Modern readers are responsive to Proust’s tireless and brilliant analyses of love because we, too, no longer take love for granted. Readers today are always making the personal public, the intimate political, the instinctual philosophical.

Proust may have attacked love, but he did know a lot about it. Like us, he took nothing for granted. He was not on smug, cozy terms with his own experience. We read Proust because he knows so much about the links between childhood anguish and adult passion. We read Proust because, despite his intelligence, he holds reasoned evaluations in contempt and knows that only the gnarled knowledge that suffering brings us is of any real use. We read Proust because he knows that in the terminal stage of passion we no longer love the beloved; the object of our love has been overshadowed by love itself: “And this malady which Swann’s love had become had so proliferated, was so closely interwoven with all his habits, with all his actions, with his thoughts, his health, his sleep, his life, even with what he hoped for after his death, was so utterly inseparable from him, that it would have been impossible to eradicate it without almost entirely destroying him; as surgeons say, his love was no longer operable.”
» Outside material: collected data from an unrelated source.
(** * Crypto screener: indicator library, per-coin analysis and screening rules

    A shallow embedding of [bitcoin_price.py].  Prices are Python floats in the
    source; here every number is an exact rational ([Q]), so the statements
    below are statements about the arithmetic the code writes down, not about
    rounding.  Python's [None] is [option]'s [None]; a raised exception is the
    [Raise] outcome of the small error monad of module [Py]. *)

From Stdlib Require Import QArith ZArith List String Bool Lia Lqa Qabs Qminmax.
From Stdlib Require Import Ascii.
Import ListNotations.

(* ================================================================== *)
(** * The fragment of the Python runtime the script relies on          *)
(* ================================================================== *)

Module Py.

Inductive exn : Type :=
| ZeroDivisionError
| IndexError
| TypeError
| ExchangeError.

Inductive outcome (A : Type) : Type :=
| Return (a : A)
| Raise (e : exn).

Arguments Return {A} a.
Arguments Raise {A} e.

Definition bind {A B : Type} (m : outcome A) (k : A -> outcome B) : outcome B :=
  match m with
  | Return a => k a
  | Raise e => Raise e
  end.

Notation "x <- m ;; k" := (bind m (fun x => k))
  (at level 61, m at next level, right associativity).

(** [for x in xs: out.append(f(x))], stopping at the first exception. *)
Fixpoint for_each {A B : Type} (f : A -> outcome B) (xs : list A) : outcome (list B) :=
  match xs with
  | [] => Return []
  | x :: rest => y <- f x ;; ys <- for_each f rest ;; Return (y :: ys)
  end.

Open Scope Q_scope.

(** [x < y] on numbers. *)
Definition ltb (x y : Q) : bool := negb (Qle_bool y x).

(** Truth value of a number: everything but zero. *)
Definition truthy (x : Q) : bool := negb (Qeq_bool x 0).

(** [x / y], true division. *)
Definition truediv (x y : Q) : outcome Q :=
  if Qeq_bool y 0 then Raise ZeroDivisionError else Return (x / y).

(** [len(l)] *)
Definition len {A : Type} (l : list A) : Z := Z.of_nat (List.length l).

(** [sum(l)]: starts from 0 and adds from the left. *)
Definition sum (l : list Q) : Q := fold_left Qplus l 0.

(** A slice bound: a negative bound counts from the end and is clipped at
    the start of the list. *)
Definition bound {A : Type} (l : list A) (i : Z) : nat :=
  Z.to_nat (if (i <? 0)%Z then len l + i else i)%Z.

(** [l[i:]] *)
Definition slice_from {A : Type} (l : list A) (i : Z) : list A :=
  skipn (bound l i) l.

(** [l[:i]] *)
Definition slice_to {A : Type} (l : list A) (i : Z) : list A :=
  firstn (bound l i) l.

(** [l[i]]: a negative index counts from the end; out of range raises. *)
Definition index {A : Type} (l : list A) (i : Z) : outcome A :=
  let j := (if (i <? 0)%Z then len l + i else i)%Z in
  if (j <? 0)%Z then Raise IndexError
  else match nth_error l (Z.to_nat j) with
       | Some a => Return a
       | None => Raise IndexError
       end.

(** [range(a, b)] *)
Definition range (a b : Z) : list Z :=
  map (fun k => (a + Z.of_nat k)%Z) (seq 0 (Z.to_nat (b - a))).

(** [max(a, b, c)]: keeps the first maximal argument. *)
Definition max3 (a b c : Q) : Q :=
  let m := if ltb a b then b else a in
  if ltb m c then c else m.

(** [s.replace(old, new)] for a non-empty [old]: occurrences are replaced
    left to right without overlap; [skip] counts the characters of a matched
    occurrence still to be dropped. *)
Fixpoint replace_from (skip : nat) (old new s : string) : string :=
  match s with
  | EmptyString => EmptyString
  | String c rest =>
      match skip with
      | S k => replace_from k old new rest
      | O =>
          if String.prefix old s
          then (new ++ replace_from (String.length old - 1) old new rest)%string
          else String c (replace_from 0 old new rest)
      end
  end.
Proust may be telling us that love is a chimera, a projection of rich fantasies onto an indifferent, certainly mysterious surface, but nevertheless those fantasies are undeniably beautiful, intimations of paradise—the artificial paradise of art. I doubt whether many readers could ever be content with Proust’s rejection of rustling, wounded life in favor of frozen, immobile art; but his powerful vision of impermanence certainly does speak to us. The rise and fall of individual loves on the small scale and of entire social classes on the grand, the constant revolution of sentiments and status, is a subject Proust rehearsed and we’ve realized. Proust is the first contemporary writer of the twentieth century, for he was the first to describe the permanent instability of our times.

BIBLIOGRAPHY

WORKS BY PROUST

In Search of Lost Time (Modern Library, 1993), in six volumes (volume 5 contains both The Captive and The Fugitive, and volume 6 contains both Time Regained and an extensive guide to Proust). In addition, every volume ends with a plot synopsis. This is the original translation by C. K. Scott Moncrieff, later doctored by Terence Kilmartin before it was extensively revised by D. J. Enright. Proust’s seven-volume novel, A la Recherche du temps perdu, was first called in English in Moncrieff’s version Remembrance of Things Past before it was retranslated, more literally, under the present title. The first volume, Swann’s Way, first appeared in the Modern Library in 1928, and the last volume, Time Regained, was not published by the Modern Library until 1951 (under the title The Past Recaptured ).

Penguin Books has commissioned a new annotated translation of In Search of Lost Time, due to be published in 2001. An announcement from Penguin reads: “As part of the translation process we have opened the Web pages to invite ideas and suggestions from interested Proustians around the world. Suggestions can range from particular points of translation to a wider consideration of the whole question of forms of English appropriate to a twentieth-century [ sic] translation. . . . All e-mail will be read by the General Editor, Christopher Prendergast, at whose discretion comments will be posted to the Proust Bulletin Board. www.penguin.co.uk/proust.”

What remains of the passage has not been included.